Además, cuenta que tuvo relativa suerte en comparación con el resto de los internos debido a que una prima que había llegado al campo anteriormente, se había hecho amiga de uno de los médicos judíos que trabajaban ahí obligados, el Doctor Sapnier. Él, le permitió tener el rol de cocinera en el hospital, así logrando contrabandear restos de comida al resto del campo.
“Para alimentar a mis padres y a otras personas juntaba a escondidas viejas cáscaras de papas, zanahorias o batatas y con eso, más algunos huesos que encontraba por ahí, preparaba una especie de sopa horrible que sin embargo sirvió de alimento para muchos.”
Hacia 1944 llegó a Westerbork una autoridad de la cancillería alemana quien constató la autenticidad de los pasaportes costarricenses de la familia. Por ello, fueron trasladados a Bourboule, un campo de refugiados en Francia, para una semana después desembarcar de Normandía.

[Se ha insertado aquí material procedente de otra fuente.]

(* ===== verification/SendProps.v ===== *)
(** * Properties of sending (src/client/hyper.rs)

    What a call of [send] does to the outside, event by event, and what it returns. *)
From stdpp Require Import gmap.
From S2P Require Import Prelude RustStd NetAddr ClientError Uri Config Cookies CookiesProps.
From S2P Require Import Wire Proxy ProxyProps Request RequestProps Decompress Response Conn SharedCache.
From S2P Require Import Client ClientProps ConnectProps Send.

(** Sizes and waits are unsigned; a [Duration] of milliseconds fits; and the hop counter
    can pass the limit, which it cannot when that is the largest [u32]. *)
Definition wf_config (c : RequestConfig) : Prop :=
  0 ≤ max_body c ∧ 0 ≤ redirect_limit c < u32_max ∧ 0 ≤ max_retries c ∧
  0 ≤ retry_wait_min c ∧ 0 ≤ retry_wait_max c ≤ u64_max.

Section props.
Context {R : Type} `{!Read R} `{Headers : !HeaderMap}.
Context (env : Env) (parse_uri : bytes → bytes + Uri) (builder_error : Request → option bytes)
  (refuses : ssl_call → option bytes) (to_str : bytes → option bytes)
  (new_decoder : flavor → bytes → R) (spare : list bytes → Z) (domain_str : bytes → option bytes)
  (lossy debug_lossy : bytes → bytes) (debug_text : option bytes → bytes) (debug_list : list bytes → bytes).

Local Abbreviation send :=
  (send env parse_uri builder_error refuses to_str new_decoder spare domain_str lossy debug_lossy debug_text debug_list).
Local Abbreviation send_inner :=
  (send_inner env parse_uri builder_error refuses to_str new_decoder spare domain_str lossy debug_lossy debug_text debug_list).
Local Abbreviation redirect_loop :=
  (redirect_loop env parse_uri builder_error refuses to_str new_decoder spare domain_str debug_text debug_list).
Local Abbreviation build_request := (build_request parse_uri builder_error).
Local Abbreviation conn_mode := (conn_mode parse_uri).

(** Documented behaviour of the third-party functions: a header value is text only
    if it is ASCII, and "/" is a URI; and other calls do to the shared client what
    calls of this program do. *)
Definition third_party : Prop :=
  text_ascii to_str ∧ root_parses parse_uri ∧
  ∀ place t c, ∃ l, cache_steps parse_uri refuses c l (env_others env place t c).

(** The names of the cookies the caller sends. *)
Definition own_names (config : RequestConfig) : list bytes :=
  caller_cookie_names (default [] config.(cfg_headers)).

(** The request and the answer of an event. *)
Definition request_of (e : event) : option Request :=
  match e with EvRequest _ _ req _ | EvDirect _ req _ | EvForward req _ => Some req | _ => None end.
Definition reply_of (e : event) : option HttpResponse :=
  match e with EvRequest _ _ _ (Done h) | EvDirect _ _ (Done h) | EvForward _ (Done h) => Some h | _ => None end.

(** In the events [l], a request to [uri] was answered by [http]. *)
Definition answered (l : list event) (uri : Uri) (http : HttpResponse) : Prop :=
  ∃ e req, e ∈ l ∧ request_of e = Some req ∧ r_uri req = uri ∧ reply_of e = Some http.

(** A response of a cookie chain was received in [l]. *)
Definition heard (l : list event) (x : response) : Prop :=
  ∃ http, answered l x.2 http ∧ x.1.2 = map (header_text to_str) (h_headers http).

(** The [Cookie] text that may accompany a request to [uri] after [l]: none, or what a
    chain of responses received in [l] has for it. *)
Definition chain_header (config : RequestConfig) (l : list event) (uri : Uri) (rc : option bytes) : Prop :=
  rc = None ∨
  (should_forward_redirect_cookies config = true ∧
   ∃ rs s, chain_of domain_str (own_names config) rs s ∧ Forall (heard l) rs ∧ rc = header_for s uri).

(** A request of the redirect loop. *)
Definition hop_request (config : RequestConfig) (l : list event) (mh : bool) (req : Request) : Prop :=
  ∃ rc, build_request (r_uri req) config false mh rc = Ok req ∧ chain_header config l (r_uri req) rc.

(** What may happen to the outside on behalf of [config], after the events [l]. *)
Definition allowed (config : RequestConfig) (l : list event) (e : event) : Prop :=
  match e with
  | EvRequest mode via req _ =>
      conn_mode config (r_uri req) = Ok mode ∧ is_Some (mode_tls mode) ∧
      ssl_settings refuses config pooled_alpn = Ok (ssl (connector via)) ∧ inner_fits parse_uri mode (Conn.inner via) ∧
      hop_request config l false req
  | EvForward req _ =>
      (∃ p, conn_mode config (r_uri req) = Ok (ForwardProxy p)) ∧ hop_request config l true req
  | EvForwardDial addr =>
      ∃ uri p pu h, conn_mode config uri = Ok (ForwardProxy p) ∧ parse_uri p = inr pu ∧ pu.(Uri.host) = Some h ∧
        addr = h ++ bs ":" ++ dec (default 8080 pu.(port_u16))
  | EvDial addr =>
      ∃ uri pc, parse_uri (sanitize_uri config.(cfg_url)) = inr uri ∧ chosen_proxy config (host_of uri) pc ∧
        addr = connect_addr config (host_of uri) (target_port uri) pc
  | EvTunnel sch host port _ =>
      ∃ uri c, parse_uri (sanitize_uri config.(cfg_url)) = inr uri ∧ chosen_proxy config (host_of uri) (Some c) ∧
        sch = c.(Proxy.scheme) ∧ host = host_of uri ∧ port = target_port uri
  | EvTls id st =>
      ∃ uri, parse_uri (sanitize_uri config.(cfg_url)) = inr uri ∧ uri.(scheme_str) = Some (bs "https") ∧
        ssl_settings refuses config direct_alpn = Ok st ∧ id = ssl_identity (host_of uri) (should_verify_certs config)
  | EvDirect h2 req _ =>
      (h2 = true → config.(request_target) = None) ∧
      ∃ uri, build_request uri config (negb h2 && bool_decide (config.(request_target) = None)) (negb h2) None = Ok req
  | EvSleep ms => 0 ≤ ms ≤ retry_wait_max config
  end.

(** The events of the call that started at the trace [base]. *)
Definition since (base t : list event) : list event := drop (length base) t.
Local Abbreviation safe_at config base := (safe_at (λ t, allowed config (since base t)) (cache_ok parse_uri refuses)).
Local Abbreviation safe config base := (safe (λ t, allowed config (since base t)) (cache_ok parse_uri refuses)).

Lemma since_later base t t' : t `prefix_of` t' → ∀ e, e ∈ since base t → e ∈ since base t'.
Proof. intros [k ->] e. unfold since. rewrite drop_app, elem_of_app. by left. Qed.

Lemma since_snoc base t e : base `prefix_of` t → e ∈ since base (t ++ [e]).
Proof.
  intros [k ->]. unfold since. rewrite <- (assoc_L (++)), drop_app_length, elem_of_app. right. by apply list_elem_of_singleton.
Qed.

Section later.
Context (base t t' : list event) (Hp : t `prefix_of` t').

Lemma answered_later uri http : answered (since base t) uri http → answered (since base t') uri http.
Proof. intros (e & req & He & H). exists e, req. split; [by eapply since_later|done]. Qed.

Lemma heard_later x : heard (since base t) x → heard (since base t') x.
Proof. intros (http & Ha & H). exists http. split; [by apply answered_later|done]. Qed.

Lemma chain_header_later config uri rc :
  chain_header config (since base t) uri rc → chain_header config (since base t') uri rc.
Proof.
  intros [->|(Hf & rs & s & Hc & Hh & ->)]; [by left|]. right. split; [done|]. exists rs, s.
  split_and!; [done| |done]. eapply Forall_impl; [exact Hh|]. apply heard_later.
Qed.
End later.

(** ** Dispatching *)

Lemma connector_calls_connector os c : connector (foldl connector_call c os) = connector c.
Proof. revert c. induction os as [|o os IH]; intros c; [done|]. cbn. by rewrite IH. Qed.

Lemma connector_calls_inner os c : Conn.inner (foldl connector_call c os) = Conn.inner c.
Proof. revert c. induction os as [|o os IH]; intros c; [done|]. cbn. by rewrite IH. Qed.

“(…) nos abrazamos todos llorando y corrimos hacia los alambrados de púas, los cortamos casi con los dientes y gritamos la palabra libertad, libertad, libertad, una, dos, cien veces. Una nueva vida empezaba para mí en ese instante. Y lo vivido entonces fue inolvidable para mí, para mis padres y para las demás víctimas judías o de otro origen que habían conseguido sobrevivir a una vida espantosa en el mejor de los casos … o a una muerte segura.”
Decidieron tomarse un barco con destino a Montevideo, Uruguay debido a que tenían familiares y gente amiga en ese país. Allí, se instalaron en el barrio de Pocitos donde permanecieron por un periodo de nueve meses alojados en una pensión.
Querían ingresar a Argentina, pero les era imposible debido a las restricciones a la inmigración de judíos sostenidas en este país. Pero es en ese momento cuando Grimoldi interviene nuevamente. Al tener contacto con distintos niveles del gobierno de Perón (quién había conseguido el poder en 1946), se posicionó como garante personal y convenció a los dirigentes que los conocimientos de la familia eran fundamentales para potenciar los planes de su empresa, así logrando el ingreso de los Leiser a la Argentina. Al llegar, Grimoldí le devolvió a la familia el dinero y todos los negocios y el patrimonio en Holanda que habías quedado a su nombre así cumpliendo completamente con su palabra.
Pasó el tiempo y Liselotte perdió contacto con aquel que había sido tan importante para la familia, enterándose posteriormente que había muerto en 1953. Pero un día, se decidió a restablecer el vínculo con su familia, logrando tras una búsqueda encontrar el contacto de Grimoldi hijo, el actual presidente gerente de la empresa. Fue invitada a una reunión en la fábrica con toda la familia para que relatara su historia y el rol de Alberto.
Concluye: “Tengo 94 años y pese a todo lo pasado y sufrido estoy feliz de estar aún en el mundo. ¡Me gusta la vida! Y si me toca morir preferiría que fuera de repente, sin dolor… y rodeada por todos mis seres queridos.”